Exercise requirements: Nothing outside the range below should be printed. Output exactly the lines from the line with "- revert l." to the line with "destruct (IH (length", both included.

Exercise input:
Lemma find_map_none {A B} (f : A → option B) l :
  (∀ a, a ∈ l → f a = None) → find_map f l = None.
Proof.
  induction l as [|a l IH]; intros Hf; simpl; [done|].
  rewrite Hf by set_solver. apply IH. set_solver.
Qed.

Lemma find_map_ext {A B} (f g : A → option B) l :
  (∀ a, a ∈ l → f a = g a) → find_map f l = find_map g l.
Proof.
  induction l as [|a l IH]; intros Hf; simpl; [done|].
  rewrite (Hf a) by set_solver. destruct (g a); [done|]. apply IH. set_solver.
Qed.

(** The separator at the front, if any: its length. *)
Definition sep_at (seps : list (list ascii)) (l : list ascii) : option nat :=
  find_map (λ w, (λ _, length w) <$> strip_prefix_l w l) seps.

(** [str::split] on the separators: always at least one piece. *)
Fixpoint split_seps (seps : list (list ascii)) (skip : nat) (l : list ascii)
    : list (list ascii) :=
  match l with
  | [] => [[]]
  | a :: l' =>
      match skip with
      | S skip => split_seps seps skip l'
      | 0 =>
          match sep_at seps l with
          | Some n => [] :: split_seps seps (pred n) l'
          | None =>
              match split_seps seps 0 l' with
              | x :: xs => (a :: x) :: xs
              | [] => [[a]]
              end
          end
      end
  end.

(** The non-empty pieces; [str::split_whitespace] on [white_space]. *)
Definition words (seps : list (list ascii)) (l : list ascii) : list (list ascii) :=
  base.filter (λ w, w ≠ []) (split_seps seps 0 l).

Fixpoint join_l (sep : list ascii) (ws : list (list ascii)) : list ascii :=
  match ws with
  | [] => []
  | [w] => w
  | w :: ws => w ++ sep ++ join_l sep ws
  end.

(** No separator is empty, a prefix of another one, or starts inside one. *)
Definition seps_ok (seps : list (list ascii)) : bool :=
  forallb (λ s, negb (is_some (strip_prefix_l s []))
    && forallb (λ w, (bool_decide (s = w) || negb (is_some (strip_prefix_l s w)))
         && forallb (λ c, negb (bool_decide (head w = Some c))) (tail s)) seps) seps.

Section Words.
Variable seps : list (list ascii).
Hypothesis Hseps : seps_ok seps = true.

Lemma seps_ok_elim s w :
  s ∈ seps → w ∈ seps →
  s ≠ [] ∧ (∀ r, w = s ++ r → s = w) ∧ ∀ c, c ∈ tail s → head w ≠ Some c.
Proof.
  intros Hs Hw. unfold seps_ok in Hseps. rewrite forallb_forall in Hseps.
  specialize (Hseps s ltac:(by apply list_elem_of_In)).
  apply andb_true_iff in Hseps as [Hne H].
  rewrite forallb_forall in H. specialize (H w ltac:(by apply list_elem_of_In)).
  apply andb_true_iff in H as [Hp Ho]. split_and!.
  - by intros ->.
  - intros r ->. apply orb_true_iff in Hp as [Hp|Hp]; [by apply bool_decide_eq_true in Hp|].
    by rewrite strip_prefix_l_app in Hp.
  - intros c Hc E. rewrite forallb_forall in Ho.
    specialize (Ho c ltac:(by apply list_elem_of_In)).
    apply negb_true_iff, bool_decide_eq_false in Ho. done.
Qed.

(** A separator found at the front is the one that is there. *)
Lemma sep_at_sep w b : w ∈ seps → sep_at seps (w ++ b) = Some (length w).
Proof.
  intros Hw. unfold sep_at.
  destruct (find_map _ seps) as [n|] eqn:E.
  - apply find_map_Some in E as (s & Hs & E). destruct (strip_prefix_l s (w ++ b)) eqn:Es; [|done].
    injection E as <-. apply strip_prefix_l_Some in Es. f_equal.
    apply app_eq_inv in Es as [(k & -> & _)|(k & -> & _)].
    + destruct (seps_ok_elim s (s ++ k) Hs Hw) as (_ & Hpf & _). by rewrite <-(Hpf k eq_refl).
    + destruct (seps_ok_elim w (w ++ k) Hw Hs) as (_ & Hpf & _). by rewrite <-(Hpf k eq_refl).
  - eapply find_map_None in E; [|done]. simpl in E. by rewrite strip_prefix_l_app in E.
Qed.

(** A separator that starts in [a] does not reach into one that follows. *)
Lemma sep_at_app a w b :
  a ≠ [] → w ∈ seps →
  sep_at seps (a ++ w ++ b) = sep_at seps a ∧
  ∀ n, sep_at seps a = Some n → 0 < n ≤ length a.
Proof.
  intros Ha Hw.
  assert (∀ s, s ∈ seps → is_some (strip_prefix_l s (a ++ w ++ b)) = is_some (strip_prefix_l s a))
    as Hsame.
  { intros s Hs. destruct (strip_prefix_l s (a ++ w ++ b)) as [r|] eqn:E; simpl.
    - apply strip_prefix_l_Some in E. apply app_eq_inv in E as [(k & -> & _)|(k & -> & E)].
      + by rewrite strip_prefix_l_app.
      + destruct k as [|c k]; [|].
        { pose proof (strip_prefix_l_app (a ++ []) []) as E0. rewrite !app_nil_r in *.
          by rewrite E0. }
        exfalso. destruct (seps_ok_elim _ w Hs Hw) as (_ & _ & Ho).
        destruct a as [|a0 a]; [done|]. apply (Ho c); [simpl; set_solver|].
        destruct (seps_ok_elim w w Hw Hw) as (Hne & _). destruct w; [done|].
        simpl in E. by injection E as -> _.
    - destruct (strip_prefix_l s a) as [r|] eqn:E'; [|done].
      apply strip_prefix_l_Some in E' as ->. by rewrite <-app_assoc, strip_prefix_l_app in E. }
  split.
  - unfold sep_at. clear Hseps Hw. induction seps as [|s l IH]; simpl; [done|].
    assert (s ∈ s :: l) as Hs by set_solver. specialize (Hsame s Hs) as E.
    destruct (strip_prefix_l s (a ++ w ++ b)), (strip_prefix_l s a); simpl in *; try done.
    apply IH. intros s' Hs'. apply Hsame. set_solver.
  - intros n E. unfold sep_at in E. apply find_map_Some in E as (s & Hs & E).
    destruct (strip_prefix_l s a) as [r|] eqn:Es; [|done]. injection E as <-.
    apply strip_prefix_l_Some in Es as ->. rewrite length_app.
    destruct (seps_ok_elim s s Hs Hs) as (Hne & _). destruct s; [done|]. simpl. lia.
Qed.

Lemma split_seps_skip u l : split_seps seps (length u) (u ++ l) = split_seps seps 0 l.
Proof. induction u as [|a u IH]; simpl; [done|]. apply IH. Qed.

Lemma split_seps_nonempty k l : split_seps seps k l ≠ [].
Proof.
  revert k. induction l as [|a l IH]; intros [|k]; cbn [split_seps]; [done|done| |apply IH].
  destruct (sep_at seps (a :: l)); [done|]. by destruct (split_seps seps 0 l).
Qed.

(** Around a separator the pieces are those of the two sides. *)
Lemma split_seps_app_sep k a w b :
  k ≤ length a → w ∈ seps →
  split_seps seps k (a ++ w ++ b) = split_seps seps k a ++ split_seps seps 0 b.
Proof.
  intros Hk Hw. revert k Hk. induction a as [|c a IH]; intros k Hk; simpl in Hk.
  - assert (k = 0) as -> by lia. simpl.
    destruct (seps_ok_elim w w Hw Hw) as (Hne & _). pose proof (sep_at_sep w b Hw) as E.
    destruct w as [|c w]; [done|]. cbn [app split_seps]. simpl in E. rewrite E.
    cbn [length pred]. by rewrite split_seps_skip.
  - destruct k as [|k].
    + destruct (sep_at_app (c :: a) w b ltac:(done) Hw) as [E Hn].
      change ((c :: a) ++ w ++ b) with (c :: a ++ w ++ b) in *. cbn [split_seps]. rewrite E.
      destruct (sep_at seps (c :: a)) as [n|].
      * specialize (Hn n eq_refl). simpl in Hn. rewrite IH by lia. done.
      * rewrite IH by lia. pose proof (split_seps_nonempty 0 a) as Hne.
        by destruct (split_seps seps 0 a).
    + change ((c :: a) ++ w ++ b) with (c :: a ++ w ++ b). cbn [split_seps]. apply IH. lia.
Qed.

Lemma words_app_sep a w b : w ∈ seps → words seps (a ++ w ++ b) = words seps a ++ words seps b.
Proof.
  intros Hw. unfold words. rewrite split_seps_app_sep by (done || lia). apply filter_app.
Qed.

Lemma words_nil : words seps [] = [].
Proof. done. Qed.

(** Separators around a text do not change its words. *)
Lemma words_surround us l vs :
  Forall (λ w, w ∈ seps) us → Forall (λ w, w ∈ seps) vs →
  words seps (concat us ++ l ++ concat vs) = words seps l.
Proof.
  intros Hus Hvs. induction Hus as [|u us Hu Hus IH]; simpl.
  - revert l. induction vs as [|v vs IH] using rev_ind; intros l; [by rewrite app_nil_r|].
    apply Forall_app in Hvs as [Hvs [Hv _]%Forall_cons].
    rewrite concat_app. simpl. rewrite app_nil_r, app_assoc.
    pose proof (words_app_sep (l ++ concat vs) v [] Hv) as E. rewrite app_nil_r in E.
    rewrite E, words_nil, app_nil_r. by apply IH.
  - rewrite <-app_assoc. rewrite <-IH. by apply (words_app_sep [] u).
Qed.

(** A text is its pieces with separators between. *)
Lemma split_seps_concat k l :
  k ≤ length l →
  ∃ p ps, split_seps seps k l = p :: ps.*2 ∧ Forall (λ w, w ∈ seps) ps.*1 ∧
    drop k l = p ++ concat ((λ wp : list ascii * list ascii, wp.1 ++ wp.2) <$> ps).
Proof.
  revert k. induction l as [|a l IH]; intros k Hk; simpl in Hk.
  { assert (k = 0) as -> by lia. by exists [], []. }
  destruct k as [|k]; cbn [split_seps drop].
  - destruct (sep_at seps (a :: l)) as [n|] eqn:E.
    + unfold sep_at in E. apply find_map_Some in E as (s & Hs & E).
      destruct (strip_prefix_l s (a :: l)) as [r|] eqn:Es; [|done]. injection E as <-.
      apply strip_prefix_l_Some in Es. destruct (seps_ok_elim s s Hs Hs) as (Hne & _).
      destruct s as [|c s]; [done|]. injection Es as -> ->.
      destruct (IH (length s)) as (p & ps & E & Hps & Hd); [rewrite length_app; lia|].
      exists [], ((c :: s, p) :: ps). simpl. rewrite E. split_and!; [done|by apply Forall_cons|].
      simpl. rewrite drop_app_length in Hd. rewrite Hd. by rewrite <-app_assoc.
    + destruct (IH 0) as (p & ps & E' & Hps & Hd); [lia|]. rewrite E'.
      exists (a :: p), ps. split_and!; [done|done|]. simpl. by rewrite <-Hd, drop_0.
  - apply IH. lia.
Qed.
End Words.

(** A coarser splitting first does not change the words. *)
Lemma words_pieces seps1 seps2 l :
  seps_ok seps1 = true → seps_ok seps2 = true → seps1 ⊆ seps2 →
  words seps2 l = concat (words seps2 <$> split_seps seps1 0 l).
Proof.
  intros H1 H2 Hsub. destruct (split_seps_concat seps1 H1 0 l) as (p & ps & -> & Hps & Hd); [lia|].
  rewrite drop_0 in Hd. subst l. simpl. revert p.
  induction ps as [|[w q] ps IH]; intros p; simpl; [by rewrite !app_nil_r|].
  apply Forall_cons in Hps as [Hw Hps]. rewrite <-app_assoc.
  rewrite words_app_sep by (done || by apply Hsub). by rewrite IH.
Qed.

Lemma words_join seps sp l :
  seps_ok seps = true → sp ∈ seps →
  words seps (join_l sp l) = concat (words seps <$> l).
Proof.
  intros Hok Hsp. induction l as [|a l IH]; simpl; [done|].
  destruct l as [|b l]; [by rewrite app_nil_r|]. by rewrite words_app_sep, IH.
Qed.

(** Splitting coarsely and joining with a finer separator. *)
Lemma words_join_words seps1 seps2 sp l :
  seps_ok seps1 = true → seps_ok seps2 = true → seps1 ⊆ seps2 → sp ∈ seps2 →
  words seps2 (join_l sp (words seps1 l)) = words seps2 l.
Proof.
  intros H1 H2 Hsub Hsp. rewrite words_join, (words_pieces seps1 seps2 l) by done.
  unfold words at 2. induction (split_seps seps1 0 l) as [|p ps IH]; [done|].
  rewrite filter_cons. case_decide as Hp; rewrite !fmap_cons; cbn [concat]; rewrite IH; [done|].
  by subst p.
Qed.

(** Mapping some single-byte characters onto a separator makes them
    separators. *)
Definition fold_onto (extra : list ascii) (sp : ascii) (c : ascii) : ascii :=
  if bool_decide (c ∈ extra) then sp else c.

Expected answer:
  - revert l. induction vs as [|v vs IH] using rev_ind; intros l; [by rewrite app_nil_r|].
    apply Forall_app in Hvs as [Hvs [Hv _]%Forall_cons].
    rewrite concat_app. simpl. rewrite app_nil_r, app_assoc.
    pose proof (words_app_sep (l ++ concat vs) v [] Hv) as E. rewrite app_nil_r in E.
    rewrite E, words_nil, app_nil_r. by apply IH.
  - rewrite <-app_assoc. rewrite <-IH. by apply (words_app_sep [] u).
Qed.

(** A text is its pieces with separators between. *)
Lemma split_seps_concat k l :
  k ≤ length l →
  ∃ p ps, split_seps seps k l = p :: ps.*2 ∧ Forall (λ w, w ∈ seps) ps.*1 ∧
    drop k l = p ++ concat ((λ wp : list ascii * list ascii, wp.1 ++ wp.2) <$> ps).
Proof.
  revert k. induction l as [|a l IH]; intros k Hk; simpl in Hk.
  { assert (k = 0) as -> by lia. by exists [], []. }
  destruct k as [|k]; cbn [split_seps drop].
  - destruct (sep_at seps (a :: l)) as [n|] eqn:E.
    + unfold sep_at in E. apply find_map_Some in E as (s & Hs & E).
      destruct (strip_prefix_l s (a :: l)) as [r|] eqn:Es; [|done]. injection E as <-.
      apply strip_prefix_l_Some in Es. destruct (seps_ok_elim s s Hs Hs) as (Hne & _).
      destruct s as [|c s]; [done|]. injection Es as -> ->.
      destruct (IH (length s)) as (p & ps & E & Hps & Hd); [rewrite length_app; lia|].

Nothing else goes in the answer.